Other Western banks, including Credit Suisse, Credit Lyonnais, and HSBC, had
also decided to review new loan agreements for Iranian gas projects, he said.
Reuters reported that French company Alcatel Telecom was scaling back its
commercial involvement in Iran. Separately, the French news agency, AFP,
reported that a French judge was investigating a major French oil company for
allegedly having paid bribes to the family of former Iranian President hashemi-Rafsanjani
to gain oil and gas field development contracts.

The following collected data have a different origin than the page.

Lemma len_drop {A} (l : list A) n : len (drop n l) = Z.max 0 (len l - Z.of_nat n).
Proof. unfold len. rewrite length_drop. lia. Qed.

Lemma len_map {A B} (f : A -> B) l : len (map f l) = len l.
Proof. unfold len. by rewrite length_map. Qed.

Lemma len_replicate {A} n (x : A) : len (replicate n x) = Z.of_nat n.
Proof. unfold len. by rewrite length_replicate. Qed.

Lemma len_zero_iff {A} (l : list A) : len l = 0 <-> l = [].
Proof. unfold len. destruct l; simpl; split; intros; try done; lia. Qed.

Lemma to_nat_len {A} (l : list A) : Z.to_nat (len l) = length l.
Proof. unfold len. lia. Qed.

#[export] Hint Rewrite @len_nil @len_cons @len_app @len_take @len_drop @len_map
  @len_replicate : len_db.

(** Split [Forall P [x1; ...; xn]] into its instances. *)
Ltac forall_list := repeat first [apply Forall_nil_2 | apply Forall_cons_2].

(** Length goals: normalise [len] and decide linearly. *)
Ltac len_lia :=
  repeat match goal with
  | |- context [@len ?A ?l] =>
      lazymatch goal with
      | _ : 0 <= @len A l |- _ => fail
      | _ => pose proof (@len_nonneg A l)
      end
  | H : context [@len ?A ?l] |- _ =>
      lazymatch goal with
      | _ : 0 <= @len A l |- _ => fail
      | _ => pose proof (@len_nonneg A l)
      end
  end;
  autorewrite with len_db in *; unfold len in *; simpl length in *; lia.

Rafsanjani is currently being touted as a "moderate" alternative to President
Mahmoud Ahmadinejad, even though Iran launched its clandestine nuclear weapons
program while Rafsanjani was in power.
U.S. Treasury Secretary Henry (Hank) Paulson met with counterparts in Asia and
international bank directors in Hanoi in September to urge them to scale back
their exposure in Iran. He returned to China this week for broad-ranging talks
that are scheduled to include China's support for the U.N. sanctions on Iran.
Among Paulson's efforts has been an initiative to bar Iranian state-owned banks
from international financial markets.